Stored items
[Start of section]

Lemma held_merge ba bb a b :
  let r := if unread ba a || unread bb b then None else higher a b in
  (0 < ba → match r with None => True | Some y => ∃ x, a = Some x ∧ x ≤ y end) ∧
  (0 < bb → match r with None => True | Some y => ∃ x, b = Some x ∧ x ≤ y end).
Proof.
  cbn. unfold unread. split; intros Hb; rewrite (proj2 (Z.ltb_lt _ _) Hb); cbn [andb].
  - destruct a as [x|]; cbn; [|done]. destruct (_ && _); [done|]. destruct b as [y|]; cbn; [|exists x; split; [done|lia]].
    destruct (Z.ltb_spec x y); exists x; (split; [done|lia]).
  - destruct b as [y|]; cbn; [|by rewrite orb_true_r]. rewrite orb_false_r. destruct (_ && _); [done|].
    destruct a as [x|]; cbn; [|exists y; split; [done|lia]]. destruct (Z.ltb_spec x y); exists y; (split; [done|lia]).
Qed.

Lemma merge_cautious_sides prev p : cautious (mergeChunk prev p) prev ∧ cautious (mergeChunk prev p) p.
Proof.
  set (Rr := λ r' r : PriorityLend, pl_Queue r' = pl_Queue r ∧ pl_GPUs r ≤ pl_GPUs r' ∧ pl_Below r' ≤ pl_Below r).
  destruct (upsert_all_has pl_Queue merge_lend Rr) with (l := ch_Restricted prev) (k := ch_Restricted p) as [R1 R2].
  { intros a. split_and!; [done|lia|lia]. }
  { intros a b c (? & ? & ?) (? & ? & ?). split_and!; [congruence|lia|lia]. }
  { intros o x. unfold Rr, merge_lend. cbn. split_and!; [done|lia|lia]. }
  { intros o x Hk. unfold Rr, merge_lend. cbn. split_and!; [done|lia|lia]. }
  set (Rl := λ l' l : LenderState, l_Queue l' = l_Queue l ∧ (l_Waiting l = true → l_Waiting l' = true)).
  destruct (upsert_all_has l_Queue merge_lender Rl) with (l := ch_Lenders prev) (k := ch_Lenders p) as [L1 L2].
  { intros a. by split. }
  { intros a b c [? ?] [? ?]. split; [congruence|auto]. }
  { intros o x. split; [done|]. cbn. by intros ->. }
  { intros o x Hk. split; [done|]. cbn. intros ->. apply orb_true_r. }
  assert (Hl : ∀ l, l ∈ upsert_all l_Queue merge_lender (ch_Lenders prev) (ch_Lenders p) → l ∈ ch_Lenders (mergeChunk prev p)).
  { intros l Hl. cbn. unfold merge_lenders. by rewrite sort_stable_perm. }
  split; split; cbn [mergeChunk ch_Free ch_RawFree ch_PendingGPUs ch_Borrowed ch_Stale ch_restrictedClosed ch_Restricted]; try lia.
  all: try (intros ->; by rewrite ?orb_true_r).
  - intros Hb. by apply held_merge.
  - intros r Hr. destruct (R1 r Hr) as (r' & ? & ? & ? & ?). by exists r'.
  - intros class n Hn. cbn. rewrite lookup_union_with, Hn. destruct (ch_ClassPriority p !! class) as [m|]; cbn; eexists; (split; [done|lia]).
  - intros l Hl1. destruct (L1 l Hl1) as (l' & ? & ? & ?). exists l'. split_and!; auto.
  - intros Hb. by apply held_merge.
  - intros r Hr. destruct (R2 r Hr) as (r' & ? & ? & ? & ?). by exists r'.
  - intros class n Hn. cbn. rewrite lookup_union_with, Hn. destruct (ch_ClassPriority prev !! class) as [m|]; cbn; eexists; (split; [done|lia]).
  - intros l Hl1. destruct (L2 l Hl1) as (l' & ? & ? & ?). exists l'. split_and!; auto.
Qed.

(** ** What may be drawn *)
Lemma class_priority_cautious m p class fallback x : cautious m p → class_priority p class fallback = Some x →
  ∃ y, class_priority m class fallback = Some y ∧ x ≤ y.
Proof.
  intros Hc. pose proof (ca_Class _ _ Hc class) as H. unfold class_priority. destruct (String.eqb class PriorityClassNone); [|apply H].
  destruct fallback as [f|]; [|apply H]. intros [= <-]. eexists. split; [done|].
  destruct (ch_ClassPriority p !! class) as [n|]; [|destruct (ch_ClassPriority m !! class); lia].
  destruct (H n eq_refl) as (n' & -> & ?). lia.
Qed.

Lemma reclaims_lower l b : Reclaims ReclaimLowerPriority (Some l) (Some b) = (b <? l).
Proof. done. Qed.

Lemma out_of_reach_cautious m p r r' x y : cautious m p → pl_Below r' ≤ pl_Below r → x ≤ y →
  out_of_reach p (Some x) r = true → out_of_reach m (Some y) r' = true.
Proof.
  intros Hc Hb Hx. unfold out_of_reach, heldAbove. rewrite !reclaims_lower. rewrite !orb_true_iff. intros [[Hcl|Hh]|Hp].
  - left. left. by apply (ca_Closed _ _ Hc).
  - left. right. destruct (Z.leb_spec (ch_Borrowed p) 0); [done|]. pose proof (ca_Borrowed _ _ Hc). pose proof (ca_Held _ _ Hc ltac:(lia)) as Hd.
    destruct (Z.leb_spec (ch_Borrowed m) 0); [lia|]. destruct (ch_BorrowerPriority m) as [v|]; [|done]. destruct Hd as (u & Hu & ?).
    rewrite Hu in Hh. rewrite reclaims_lower in *. apply negb_true_iff, Z.ltb_ge in Hh. apply negb_true_iff, Z.ltb_ge. lia.
  - right. apply negb_true_iff, Z.ltb_ge in Hp. apply negb_true_iff, Z.ltb_ge. lia.
Qed.

Lemma drawn_sum c prio rs free :
  foldl (λ free r, if out_of_reach c prio r then free - pl_GPUs r else free) free rs =
  free - sumZ (λ r, if out_of_reach c prio r then pl_GPUs r else 0) rs.
Proof. revert free. induction rs as [|r rs IH]; intros free; cbn [foldl]; [unfold sumZ; cbn; lia|]. rewrite IH, sumZ_cons. destruct (out_of_reach c prio r); lia. Qed.

(** A sum over entries each of which has its larger counterpart, by key. *)
Lemma sum_by_queue (f g : PriorityLend → Z) l k : NoDup (pl_Queue <$> l) → (∀ r, r ∈ k → 0 ≤ g r) →
  (∀ r, r ∈ l → ∃ r', r' ∈ k ∧ pl_Queue r' = pl_Queue r ∧ f r ≤ g r') → sumZ f l ≤ sumZ g k.
Proof.
  revert k. induction l as [|r l IH]; intros k Hnd Hk Hl; [by apply sumZ_nonneg|]. cbn [fmap list_fmap] in Hnd. apply NoDup_cons in Hnd as [Hr Hnd].
  destruct (Hl r ltac:(by left)) as (r' & (k1 & k2 & ->)%list_elem_of_split & Hq & Hle).
  assert (Hperm : k1 ++ r' :: k2 ≡ₚ r' :: (k1 ++ k2)) by (by rewrite Permutation_middle). rewrite Hperm, !sumZ_cons.
  assert (sumZ f l ≤ sumZ g (k1 ++ k2)); [|lia]. apply IH; [done| |].
  - intros x Hx. apply Hk. rewrite Hperm. by right.
  - intros x Hx. destruct (Hl x ltac:(by right)) as (x' & Hx' & Hqx & ?). exists x'. split; [|done]. rewrite Hperm in Hx'.
    apply elem_of_cons in Hx' as [->|]; [|done]. exfalso. apply Hr. rewrite <-Hq, Hqx. by apply list_elem_of_fmap_2.
Qed.

(** Restricted GPUs a read can have: each lender once, none negative. *)
Definition restricted_ok (c : SharedPoolChunk) : Prop := NoDup (pl_Queue <$> ch_Restricted c) ∧ Forall (λ r, 0 ≤ pl_GPUs r) (ch_Restricted c).
(** Nothing shortens a cooldown, and a preemption starts one. *)
Lemma mark_entry_until t e at_ preempted timeout :
  (∀ e0, e = Some e0 → entry_ok t e0) →
  let e' := mark_entry s e at_ preempted timeout in
  (∀ e0, e = Some e0 → Until e0 ≤ Until e') ∧ (preempted = true → at_ - sameEvent + Cooldown s ≤ Until e').
Proof using Hcool.
  intros He. pose proof (backoffFor_bounds 0 ltac:(unfold maxBackoffLevel; lia)) as H0.
  assert (0 < sameEvent) by done. unfold mark_entry. destruct e as [e|]; [|split; [done|intros _; cbn [Until]; lia]].
  destruct (He e eq_refl) as [E1 E2 E3 E4]. destruct (Z.ltb_spec (at_ - LastAt e) sameEvent) as [Hlt|Hge].
  { split; [by intros e0 [= <-]|intros _; lia]. }
  destruct (negb preempted && Preempted e && (at_ <? Until e)) eqn:Hb1.
  { split; [by intros e0 [= <-]|]. by intros ->. }
  destruct (negb preempted && Preempted e && (at_ <? LastAt e + _)) eqn:Hb2.
  { apply andb_true_iff in Hb2 as [Hb2 _]. rewrite Hb2 in Hb1. cbn [andb] in Hb1. apply Z.ltb_ge in Hb1.
    pose proof (backoffFor_bounds (Level e) E2). split; [intros e0 [= <-]; cbn [Until]; lia|]. intros ->. done. }
  set (level := if at_ <? Until e + Cooldown s then Z.min (Level e + 1) maxBackoffLevel else 0).
  pose proof (next_level (at_ <? Until e + Cooldown s) (Level e) E2) as Hl. fold level in Hl.
  pose proof (backoffFor_bounds level Hl). split; [intros e0 [= <-]; cbn [Until]; lia|intros _; cbn [Until]; lia].
Qed.
(** The pins of a unit, as the records or as the records of the gate. *)
Lemma unit_step pins held held' guaranteed (f : BorrowRelease → BorrowRelease) :
  (∀ r, rel_key (f r) = rel_key r ∧ rel_Namespace (f r) = rel_Namespace r ∧ rel_Variant (f r) = rel_Variant r ∧
        rel_From (f r) = rel_From r ∧ rel_To (f r) = rel_To r) →
  (∀ ns', borrowed_released ns' (f <$> unit_records req u guaranteed vs) = past_total held ns' - past_total held' ns') →
  step_ok req pins (unit_pins req u pins vs) held held' (f <$> unit_records req u guaranteed vs).
Proof using Hfits Hsome Hnames.
  intros Hf Hacc. assert (Hkeys : rel_key <$> (f <$> unit_records req u guaranteed vs) = variant_key ns <$> vs).
  { rewrite <-(unit_records_variants req u guaranteed vs) at 2. rewrite <-!list_fmap_compose. apply list_fmap_ext.
    intros i r Hi%list_elem_of_lookup_2. unfold compose. rewrite (proj1 (Hf r)). apply unit_records_elem in Hi as (v & n & _ & ->). done. }
  split; [| | | |done].
  - intros He%(f_equal length). rewrite length_fmap in He. pose proof unit_vs_some. 
    assert (length (unit_records req u guaranteed vs) = length vs) by (rewrite <-(unit_records_variants req u guaranteed vs) at 2; by rewrite length_fmap).
    destruct vs; [done|]. cbn in *. lia.
  - rewrite Hkeys. apply NoDup_fmap_2_strong; [|apply unit_vs_nodup]. intros x y _ _. apply variant_key_inj.
  - intros ? (r & -> & Hr)%list_elem_of_fmap. destruct (Hf r) as (F1 & F2 & F3 & F4 & F5). apply unit_records_elem in Hr as (v & n & Hv & ->).
    split_and!; [by rewrite F2| | |].
    + rewrite F3. cbn [unit_record rel_Variant]. apply unit_vs in Hv. assert (v ∈ dom u) as Hd by (by apply elem_of_dom). set_solver.
    + destruct (unit_record_ok n v Hv) as (st & ? & ? & ?). exists st. rewrite F1, F4, F5. done.
    + rewrite F1, F5. apply (proj1 (unit_pins_lookup req u pins vs _ unit_vs_nodup) v Hv). done.
  - intros k Hk. rewrite Hkeys in Hk. apply unit_pins_lookup; [apply unit_vs_nodup|]. intros v Hv ->. apply Hk. by apply list_elem_of_fmap_2.
Qed.
End unit_pinned.

(** ** The releasers *)
Lemma past_total_insert held ns t n b : default ∅ (held !! ns) !! t = Some b → ∀ ns',
  past_total (<[ns := <[t := n]> (default ∅ (held !! ns))]> held) ns' =
  past_total held ns' - if decide (ns' = ns) then Z.max 0 b - Z.max 0 n else 0.
Proof.
  intros Hb ns'. unfold past_total. case_decide as Hns.
  - subst ns'. rewrite lookup_insert_eq. set (m := default ∅ (held !! ns)) in *. cbn [default from_option]. unfold id. rewrite sumZ_insert, Hb. cbn. lia.
  - rewrite lookup_insert_ne by done. lia.
Qed.

Lemma pinUnit_eq req u guaranteed g : pinUnit c req u guaranteed g =
  (set_pins g (unit_pins req u (timeoutHeld g) (sort_strings (map_to_list u).*1)) (gatedPins g) (noHole g),
   unit_records req u guaranteed (sort_strings (map_to_list u).*1)).
Proof.
  unfold pinUnit. pose proof (pin_fold req u (sort_strings (map_to_list u).*1) (timeoutHeld g) [] guaranteed) as E.
  destruct (foldl _ _ _) as [[pins out] n]. cbn [fst] in E. by injection E as -> ->.
Qed.

Hypothesis Hc : ∀ req, req ∈ c_Requests c → states_ok (br_States req).

Lemma borrowed_step req st held since timeout g held' g' rel : req ∈ c_Requests c → st ∈ br_States req →
  ∀ st', vr_Name st' = vr_Name st → vr_Current st' = vr_Current st → vr_Min st' = vr_Min st →
  borrowedRelease c req st' held since timeout g = Some (held', g', rel) →
  ∃ u guaranteed, unitFits (br_Namespace req) states u = true ∧ u ≠ ∅ ∧ dom u ⊆ list_to_set (vr_Name <$> br_States req) ∧
    g' = set_pins g (unit_pins req u (timeoutHeld g) (sort_strings (map_to_list u).*1)) (gatedPins g) (noHole g) ∧
    rel = unit_records req u guaranteed (sort_strings (map_to_list u).*1) ∧
    ∀ ns, past_total held' ns = past_total held ns - if decide (ns = br_Namespace req) then unit_gpus (gprOf (br_Namespace req) states) u - guaranteed else 0.
Proof using Hc.
  intros Hreq Hst st' Hname Hcur Hmin. unfold borrowedRelease. destruct (FindKey _ _) as [t|] eqn:Ek; [|done].
  destruct (FindKey_sound _ _ _ Ek) as [[b Hb] _]. set (past := default ∅ (held !! br_Namespace req)) in *. rewrite Hb.
  change (default 0 (Some b)) with b.
  destruct (_ =? 0); [done|]. destruct (Z.ltb_spec b (Z.max (vr_GPUs st') 1)); [done|].
  set (k := Z.min _ (spare st')). assert (Hk : k ≤ vr_Current st).
  { destruct (Hc req Hreq) as [_ Hnn]. destruct (Hnn st Hst) as [_ ?]. unfold k, spare, minOf in *. rewrite Hmin, Hcur. lia. }
  rewrite Hname. destruct (releaseUnit _ _ _ _ _ k b) as [[u gpus]|] eqn:Eu; [|done].
  destruct (releaseUnit_counts _ _ _ _ st k b u gpus (Hc req Hreq) Hst Hk Eu) as (-> & Hsome & Hnames).
  destruct (unitFits _ _ u) eqn:Ef; [|done]. cbn [negb]. rewrite pinUnit_eq. intros [= <- <- <-].
  exists u, (Z.max 0 (unit_gpus (gprOf (br_Namespace req) (c_States c)) u - b)). split_and!; [done..|]. intros ns.
  rewrite (past_total_insert held _ t _ b Hb). fold states. case_decide; lia.
Qed.

Definition state_step (req : BorrowRequest) (s s' : release_state) (rel : list BorrowRelease) : Prop :=
  step_ok req (timeoutHeld (rs_gov s)) (timeoutHeld (rs_gov s')) (rs_heldPast s) (rs_heldPast s') rel.

Lemma gated_releaser_step req st s s' rel : req ∈ c_Requests c → st ∈ br_States req →
  gated_releaser c req st s = Some (s', rel) → state_step req s s' rel.
Proof using Hc.
  intros Hreq Hst. unfold gated_releaser, gatedRelease. destruct (_ || _); [done|].
  destruct (borrowedRelease _ _ _ _ _ _ _) as [[[held' g'] rel']|] eqn:E; [|done]. cbn [mbind option_bind]. intros [= <- <-].
  destruct (borrowed_step req st _ _ _ _ _ _ _ Hreq Hst (gated_state st) eq_refl eq_refl eq_refl E)
    as (u & n & Hf & Hs & Hn & -> & -> & _).
  unfold state_step. cbn [rs_gov rs_heldPast set_pins timeoutHeld]. apply unit_step; [done..| |].
  - by intros [].
  - intros ns. rewrite Z.sub_diag. unfold borrowed_released. rewrite sumZ_fmap, (sumZ_ext _ (λ _, 0)); [apply sumZ_zero|].
    intros r _. cbn. by rewrite andb_false_r.
Qed.
(* ===== verification/BorrowRuns.v ===== *)
(** * Runs of the borrow governor

    The borrow governor between restarts as a step relation: preemptions marked, cycles
    observed, releases decided and held, in any order as time goes
    ([borrow_governor.go] of [internal/engines/allocation]), with the settings unchanged.

    A run keeps a log of the events that start a cooldown of a model in a cohort.

    Theorem: a preempted model stays off its cohorts for its cooldown whatever follows,
    and a model is off a cohort only within the longest backoff of an event of its own
    there. *)
From Stdlib Require Import ZArith Lia String Ascii.
From stdpp Require Import base gmap strings list sorting fin_maps.
From S2P Require Import Prelude Accelerator Budget Domain BorrowPools BorrowConstraints BorrowGovernor BorrowUnit BorrowRelease.
Open Scope Z_scope.

(** ** Runs *)

(** The events of a mark, by model and cohort, and of the placement-timeout releases. *)
Definition mark_events (modelKey : string) (cohorts : list string) (at_ : Z) : list (string * Z) :=
  (λ c, (modelKey +:+ "@" +:+ c, at_)) <$> cohorts.

Definition release_events (c : BorrowCycle) (out : list BorrowRelease) : list (string * Z) :=
  mjoin ((λ r, match rel_Cause r with
               | ReleaseKueueGate => []
               | ReleasePlacementTimeout =>
                   mark_events (rel_Namespace r +:+ "/" +:+ rel_ModelID r) (namespaceCohorts (c_Constraints c) (rel_Namespace r)) (c_Now c)
               end) <$> out).

(** The governor between restarts, with its settings, and the log of the events: marks
    and cycles as time goes. *)
Notation run_state := (Z * BorrowGovernor * list (string * Z))%type.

[End of section]

Return, with no change at all, every line in the entries above from the line containing "Proof using Hfits Hsome Hnames." through the line containing "F4, F5. done.".

▶ **Answer to the exercise**:
Proof using Hfits Hsome Hnames.
  intros Hf Hacc. assert (Hkeys : rel_key <$> (f <$> unit_records req u guaranteed vs) = variant_key ns <$> vs).
  { rewrite <-(unit_records_variants req u guaranteed vs) at 2. rewrite <-!list_fmap_compose. apply list_fmap_ext.
    intros i r Hi%list_elem_of_lookup_2. unfold compose. rewrite (proj1 (Hf r)). apply unit_records_elem in Hi as (v & n & _ & ->). done. }
  split; [| | | |done].
  - intros He%(f_equal length). rewrite length_fmap in He. pose proof unit_vs_some. 
    assert (length (unit_records req u guaranteed vs) = length vs) by (rewrite <-(unit_records_variants req u guaranteed vs) at 2; by rewrite length_fmap).
    destruct vs; [done|]. cbn in *. lia.
  - rewrite Hkeys. apply NoDup_fmap_2_strong; [|apply unit_vs_nodup]. intros x y _ _. apply variant_key_inj.
  - intros ? (r & -> & Hr)%list_elem_of_fmap. destruct (Hf r) as (F1 & F2 & F3 & F4 & F5). apply unit_records_elem in Hr as (v & n & Hv & ->).
    split_and!; [by rewrite F2| | |].
    + rewrite F3. cbn [unit_record rel_Variant]. apply unit_vs in Hv. assert (v ∈ dom u) as Hd by (by apply elem_of_dom). set_solver.
    + destruct (unit_record_ok n v Hv) as (st & ? & ? & ?). exists st. rewrite F1, F4, F5. done.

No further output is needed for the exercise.